Joining at general syndication were ABN Amro, Arab Banking Corporation, Arab Bank, Arab National Bank (ANB), Bank of Bahrain & Kuwait, Bank of Baroda, Banque Saudi Fransi, Commercial Bank of Dubai, Dubai Bank, Gulf International Bank, Habib Bank AG Zurich, National Bank of Sharjah, Riyad Bank, Saudi British Bank and United Arab Bank.

It is understood that ticket sizes varied widely, with most of the Dubai-based banks taking small positions of around $5 million and some of the larger positions scaled back to $40 million. Arab Bank and its Saudi affiliate, ANB, are understood to have tabled very large offers.

‘It makes interesting reading to see which banks came into this deal,’ says a banker involved. ‘With the exception of ADIB there are no Abu Dhabi institutions, which is a surprise, given Etisalat’s presence.’

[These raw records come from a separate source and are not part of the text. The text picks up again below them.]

(* ===== verification/AnchorWorker.v ===== *)
(** * Reconciliation of anchors

    [src/xconfess-backend/src/stellar/stellar-reconciliation.worker.ts] with the parts of
    [stellar.service.ts] and [contract.service.ts] it calls: pending anchors are submitted
    with a growing delay, observed ones are verified again until the contract confirms
    them.  What the network answers is part of the world, with a record of the answers; a
    submission may reach the chain though its answer is an error.  Saves write the entity
    that was read. *)
From S2P Require Import Prelude Numbers Json Effects Base64 ContentEncryption StellarErrors.
Open Scope Z_scope.

(** ** Data *)

(** [src stellar/entities/stellar-anchor.entity.ts:10-24 AnchorStatus] *)
Inductive AnchorStatus := PENDING | OBSERVED | ANCHORED | FAILED | EXPIRED.
#[export] Instance AnchorStatus_eq_dec : EqDecision AnchorStatus.
Proof. solve_decision. Defined.
(** [src stellar/entities/stellar-anchor.entity.ts:26-78 StellarAnchor] *)
Record StellarAnchor := {
  sa_id : string; sa_confessionId : string; sa_status : AnchorStatus; sa_retryCount : nat; sa_lastRetryAt : option ms; sa_txHash : option string;
  sa_observedAt : option ms; sa_lastError : option string; sa_createdAt : ms }.
#[export] Instance eta_StellarAnchor : Eta StellarAnchor := fun a => {|
  sa_id := sa_id a; sa_confessionId := sa_confessionId a; sa_status := sa_status a; sa_retryCount := sa_retryCount a; sa_lastRetryAt := sa_lastRetryAt a;
  sa_txHash := sa_txHash a; sa_observedAt := sa_observedAt a; sa_lastError := sa_lastError a; sa_createdAt := sa_createdAt a |}.
(** [src stellar/entities/stellar-anchor.entity.ts:75-77 allowRetry] *)
Definition allowRetry (a : StellarAnchor) : bool := bool_decide (sa_status a = FAILED) || bool_decide (sa_status a = EXPIRED).
(** A confession: what the worker writes, and what it writes back. *)
Record Confession := { cf_message : string; cf_isDeleted : bool; cf_txHash : option string; cf_hash : option string; cf_isAnchored : bool; cf_anchoredAt : option ms }.
#[export] Instance eta_Confession : Eta Confession := fun c => {|
  cf_message := cf_message c; cf_isDeleted := cf_isDeleted c; cf_txHash := cf_txHash c; cf_hash := cf_hash c; cf_isAnchored := cf_isAnchored c; cf_anchoredAt := cf_anchoredAt c |}.
(** What is answered to a submission, and whether it reaches the chain. *)
Record Submission := { sb_lands : bool; sb_answer : outcome remote_error string }.
Inductive call := VerifiedTx (tx : string) (valid : bool) | VerifiedHash (hash : string) (time : option Z) | Submitted (hash : string) (answer : outcome string string).
Record Entry := { en_action : string; en_anchor : string; en_attempt : nat; en_note : string }.
Record AnchorDB := {
  ak_clock : ms; ak_anchors : gmap string StellarAnchor; ak_confs : gmap string Confession; ak_horizon : string -> nat -> outcome remote_error (bool * bool);
  ak_contract : string -> nat -> outcome remote_error Z; ak_submits : list Submission; ak_chain : list string; ak_calls : list call; ak_audit : list Entry;
  ak_events : list (nat * nat * nat) }.
#[export] Instance eta_AnchorDB : Eta AnchorDB := fun w => {|
  ak_clock := ak_clock w; ak_anchors := ak_anchors w; ak_confs := ak_confs w; ak_horizon := ak_horizon w; ak_contract := ak_contract w; ak_submits := ak_submits w;
  ak_chain := ak_chain w; ak_calls := ak_calls w; ak_audit := ak_audit w; ak_events := ak_events w |}.
Abbreviation action := (prog AnchorDB string).
Inductive anchor_result := anchored | failed | expired | skipped.
#[export] Instance anchor_result_eq_dec : EqDecision anchor_result.
Proof. solve_decision. Defined.
(** * q2mon: the Quake 2 protocol client (libs/q2client.js)

    A shallow embedding of the class-based client [Q2Client] and of its
    [EntityTracker]: the out-of-band classifier, the netchan receive path,
    the game-message decoder and the entity tables, followed by the
    properties of the specification that concern them.

    Conventions of the embedding.
    - A Node [Buffer] is a [list byte]; [buffer[i]] is a lookup that may be
      [undefined] ([None]); the [readXxxLE] methods of [Buffer] throw a
      [RangeError] out of range, which is [None] in the [option] monad.
    - A JavaScript string whose code units all lie in 0..255 (every string
      here is decoded from a buffer as latin-1, or is an ASCII literal) is a
      [string]; a JavaScript number holding an integer is a [Z]; [NaN] from
      [parseInt] is [None].
    - Fixed-point quantities ([raw * 0.125], [raw * 360 / 256], ...) are kept
      as the raw integer read from the wire; the scaling is exact in
      binary64 and no property below depends on it.
    - Objects that the source shares between several owners (the [origin]
      and [angles] of an entity, the [pmove] block of the player state) live
      in an explicit heap and are named by their address. *)

From Stdlib Require Import ZArith Lia Bool List Ascii String.
From Stdlib Require Import Strings.Byte.
From stdpp Require Import base option list gmap strings sorting.

Local Open Scope string_scope.
Local Open Scope list_scope.
Local Open Scope Z_scope.

(** ** JavaScript strings *)

Module JS.

Definition charCode (c : ascii) : Z := Z.of_N (N_of_ascii c).

Definition fromCharCode (z : Z) : ascii := ascii_of_N (Z.to_N z).

(** White space as [String.prototype.trim] and the regular expression
    class [\s] see it, restricted to code units below 256. *)
Definition isWhiteSpace (c : ascii) : bool :=
  let n := charCode c in
  ((9 <=? n) && (n <=? 13)) || (n =? 32) || (n =? 160).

The debt package was divided into two tranches. Tranche A, worth $1,600 million, is for the part-financing of the licence and has a margin of 50 basis points (bp). There is a six-month, term-out option which can be exercised for a 10-bp fee. Tranche B, worth $750 million, will be used for equipment purchases. It has a margin of 112 bp.